Last weekend I decided to move to Gmail for real and say bye bye to Thunderbird for good. Easy as pie? Well… no, not if you want to do it right. But it’s worth it.
I’ve had a Gmail account for years but I’ve always stuck with my “old” account and my trusty Thunderbird. Don’t get me wrong: Thunderbird is a very good mail client. The best, in fact – but it’s still a local app, and we can’t have that, can we?

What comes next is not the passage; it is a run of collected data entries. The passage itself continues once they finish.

Lemma worker_publishes_ctl close op res r w1 l (s : FW) :
  ctl_state op <> ctl_done op -> expected_ctl res = Some r ->
  ctl_unpub (ctl_state op) (ctl_done op) s ->
  run (ctl_request close (mkFileHandle (ctl_file op))) (fw_world s) = Done res w1 ->
  wake_ok w1 -> wakes w1 = Some l ->
  publishes (ctl_unpub (ctl_state op) (ctl_done op)) (ctl_pub (ctl_state op) (ctl_done op) res)
    (io_woken (l ++ [ctl_task op])) (IoWorker_handle (ctl_msg close op)) s.
Proof.
  intros Hne He Hu Hs Hok Hw.
  assert (forall w', ~ ctl_pub (ctl_state op) (ctl_done op) res (set_world w' s))
    as Hnp by (intros w'; by apply ctl_unpub_not_pub).
  destruct close; cbn [ctl_msg ctl_request IoWorker_handle] in *;
    (eapply (publishes_zoom _ _ _ fw_world set_world); try done; [by destruct s|]);
    by apply (resolve_ctl_publishes _ _ _ r).
Qed.

(** The futures [Flush] and [Close]; [request] is the session [Close] was made
    with. *)
Definition ctl_poll (close : bool)
    (request : AsyncFsMsg -> W -> outcome W (Result AsyncFsReply CtruError)) :
    CtlFut -> Waker -> prog FW (Poll (BunnyResult unit) * CtlFut) :=
  if close then Close_poll request else Flush_poll.

(** Once registered, both look at the flag and then at the result code. *)
Lemma ctl_poll_registered close request f wk :
  ctf_registered f = true ->
  ctl_poll close request f wk =
  (done ← load_cell (ctf_done f);
   if done =? 1 then r ← state_resolve (ctf_res f) tt; mret (r, f) else mret (Pending, f)).
Proof. intros Hr. destruct close; cbn; unfold Close_poll, Flush_poll; by rewrite Hr. Qed.

Inductive ctl_point (close : bool)
    (request : AsyncFsMsg -> W -> outcome W (Result AsyncFsReply CtruError)) (f : CtlFut)
    (wk : Waker) (r : BunnyResult unit) (pub : FW -> Prop) :
    prog FW (Poll (BunnyResult unit) * CtlFut) -> FW -> Prop :=
| ctl_start s : ctl_point close request f wk r pub (ctl_poll close request f wk) s
| ctl_done_seen s : pub s -> ctl_point close request f wk r pub
    (x ← state_resolve (ctf_res f) tt; mret (x, f)) s
| ctl_pending s : ctl_point close request f wk r pub (Ret (Pending, f)) s
| ctl_ready s : pub s -> ctl_point close request f wk r pub (Ret (Ready r, f)) s.

Lemma ctl_point_step close request f wk res r q q' (s s' : FW) :
  ctf_registered f = true -> expected_ctl res = Some r ->
  ctl_unpub (ctf_res f) (ctf_done f) s \/ ctl_pub (ctf_res f) (ctf_done f) res s ->
  ctl_point close request f wk r (ctl_pub (ctf_res f) (ctf_done f) res) q s ->
  step_prog q s = Some (q', s') ->
  s' = s /\ ctl_point close request f wk r (ctl_pub (ctf_res f) (ctf_done f) res) q' s.
Proof.
  intros Hreg He Hup Hq. destruct Hq as [s|s Hp|s|s Hp]; try done.
  - rewrite ctl_poll_registered by done. cbn.
    destruct Hup as [[Hd _]|[Hst Hd]]; unfold cell in *; rewrite Hd; cbn;
      intros [= <- <-]; (split; [done|]); [apply ctl_pending|by apply ctl_done_seen].
  - cbn. pose proof Hp as [Hst _]. unfold cell in Hst. rewrite Hst. cbn.
    pose proof (run_ctl_resolve _ _ _ _ _ He Hp) as Hr.
    unfold state_resolve, load_cell in Hr. rewrite run_bind, run_act, Hst in Hr. cbn [obind] in Hr.
    intros [= <- <-]. split; [done|].
    destruct (_ || _); rewrite run_ret in Hr; simplify_eq; cbn; by apply ctl_ready.
Qed.

(** C40: a flush or a close through the pool is completed exactly once the worker
    is done with it, however the worker's actions interleave with a poll of the
    future.  The worker always runs through; a poll that yields a value yields the
    service's answer; once the worker is done, the task has been woken and the
    next poll yields the answer. *)
Theorem control_completion_is_published close request f wk wk' op res r w1 l (s0 : FW) p q s :
  op = mkCtlOp (ctf_file f) (from_waker wk) (ctf_res f) (ctf_done f) ->
  ctf_registered f = true -> ctf_res f <> ctf_done f -> expected_ctl res = Some r ->
  cell s0 (ctf_done f) = Some 0 -> is_Some (cell s0 (ctf_res f)) ->
  run (ctl_request close (mkFileHandle (ctf_file f))) (fw_world s0) = Done res w1 ->
  wake_ok w1 -> wakes w1 = Some l ->
  rtc duo_step (IoWorker_handle (ctl_msg close op), ctl_poll close request f wk', s0) (p, q, s) ->
  (exists s', run p s = Done tt s') /\
  (forall x f', q = Ret (Ready x, f') -> x = r) /\
  (p = Ret tt -> wakes (fw_world s) = Some (l ++ [from_waker wk]) /\
     run (ctl_poll close request f wk') s = Done (Ready r, f) s).
Proof.
  intros Hop Hreg Hne He Hd Hst Hs Hok Hw Hr.
  set (up := ctl_unpub (ctf_res f) (ctf_done f)).
  set (pb := ctl_pub (ctf_res f) (ctf_done f) res).
  set (fin := io_woken (l ++ [from_waker wk])).
  assert (publishes up pb fin p s /\ ctl_point close request f wk' r pb q s) as [Hp Hq].
  { assert (publishes up pb fin (IoWorker_handle (ctl_msg close op)) s0) as Hp0
      by (pose proof (worker_publishes_ctl close op res r w1 l s0) as Hp0; subst op; by apply Hp0).
    apply (publishes_beside up pb fin (ctl_point close request f wk' r pb) _ _) in Hr;
      [exact Hr|..|exact Hp0|constructor].
    - intros q1 s1 s2 Hm Hq1. destruct Hq1; constructor; by apply Hm.
    - intros q1 q2 s1 s2. by apply ctl_point_step. }
  split; [|split].
  - destruct (publishes_runs _ _ _ _ _ Hp) as ([] & s' & Hrun & _). by exists s'.
  - intros x f' ->. inversion Hq as [? E| | |]; subst; [|done].
    rewrite ctl_poll_registered in E by done. discriminate E.
  - intros ->. destruct Hp as [Hpub Hfin]. split; [exact Hfin|].
    rewrite ctl_poll_registered by done. rewrite run_bind. unfold load_cell.
    pose proof Hpub as [_ Hdn]. unfold cell in Hdn. rewrite run_act, Hdn. cbn [obind].
    change (1 =? 1) with true. cbn iota. by rewrite run_bind, (run_ctl_resolve _ _ _ _ _ He Hpub).
Qed.

End pool_props.

(** ** Reading through the cursor *)

Section cursor.
Context {K W : Type} `{SemaphoreLaws K} `{CtruSysLaws} `{FileLaws W} `{WakeSinkLaws W} `{Profile}.

(** Waking a task leaves files alone. *)
Hypothesis wake_keeps_files : forall t (w w' : W) s,
  wake_add t w = Done tt w' -> file_bytes s w' = file_bytes s w.

Abbreviation FW := (FsWorld K W).

(** One [file.read(&mut buf).await] with a single worker: the first poll queues
    the operation, the worker serves it, the second poll completes.  [n] is the
    length of the buffer at [ptr]; the result is the bytes at its front. *)
Definition await_read (file : AsyncFile) (n ptr st rs : Z) (wk : Waker) :
    prog FW (Poll (BunnyResult Z) * AsyncFile * list Z) :=
  modify (fun s => set_mem (mkMem (cells (fw_mem s))
    (<[ptr := replicate (Z.to_nat n) 0]> (bufs (fw_mem s)))) s);;
  f ← read_at file (af_cursor file) ptr n st rs;
  r1 ← AsyncFile_read_poll file f wk;
  IoWorker_round;;
  r2 ← AsyncFile_read_poll (snd r1) (snd (fst r1)) wk;
  data ← load_buf ptr n;
  mret (fst (fst r2), snd r2, data).

(** Several reads in a row; the bytes each one got. *)
Fixpoint await_reads (file : AsyncFile) (ns : list Z) (ptr st rs : Z) (wk : Waker) :
    prog FW (option (list (list Z) * AsyncFile)) :=
  match ns with
  | [] => mret (Some ([], file))
  | n :: ns =>
      r ← await_read file n ptr st rs wk;
      match r with
      | (Ready (Ok v), file', data) =>
          rest ← await_reads file' ns ptr st rs wk;
          mret ('(ds, file'') ← rest; Some (take (Z.to_nat v) data :: ds, file''))
      | _ => mret None
      end
  end.

Definition pool_idle (s : FW) : Prop :=
  exists q c, ASYNC_FS_POOL s = Some q /\ vals q = [] /\ queue_sem q (fw_kern s) c.

Lemma run_on_pool {A} (p : prog (SyncQueue AsyncFsMsg * K) A) (s : FW) q :
  ASYNC_FS_POOL s = Some q ->
  run (on_pool p) s =
  obind (run p (q, fw_kern s)) (fun qk => put_pool qk s) (fun a qk => Done a (put_pool qk s)).
Proof.
  intros Hq. unfold on_pool. rewrite run_bind, run_gets. cbn [obind].
  rewrite run_bind, run_unwrap, Hq. cbn [obind]. rewrite run_zoom.
  - by rewrite Hq.
  - by intros [].
  - by intros [] [].
  - rewrite Hq. destruct s; cbn in *; by simplify_eq.
Qed.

Also, as I’m using 3 different computers on an every day basis, even Thunderbird and an IMAP account isn’t the perfect solution. The SPAM problem was getting on my nerves too. I’m running a pretty aggressive SPAM filter on my ISP’s server but still a lot of crap slips through. Applying the Thunderbird SPAM filter (not bad, but not perfect either) and on top of that the very aggressive Spamato filter collection helps. But Spamato keeps filtering mails from my mom(!) and most of you will understand that precisely that kind of false positive is disqualifying. Above all: Thunderbird is not Web 2.0, because Web 2.0 is about trusting Google with all your data, remember? So here goes.
Switching to Gmail is of course easy. I transformed my ISP’s IMAP account to a simple forward, so that all my mail is still scanned for SPAM and viruses by my ISP and then forwarded to my Gmail account. No sweat.
But I still have 7651 old e-mails (not counting the thousands of mails I have sent since 2002, but they will stay on my harddrive for now) in my local mailbox on this very Dell Latitude D410. Among this immense pile of mails there just may be something of importance, so I want it all on my Gmail account for fast searching and easy access – and because I like Gmail’s neat labelling function.
First off I tried the GML (Gmail Loader) but turned out to be very slow and unstable. GML also uses forwarding to send the mails to Gmail, so the original headers are not preserved.
I decided to use the “Redirect” extension for Thunderbird instead. Doing a redirect the headers should be preserved – even though Gmail chooses to date stamp these mails with the arrival time anyway. Thus, each conversation (Gmail lingo for “thread”) is datestamped with the time ofarrival, but the date stamp of the original mails inside the conversation seems to be preserved. Good enough for me as all my old mails will be archived anyway.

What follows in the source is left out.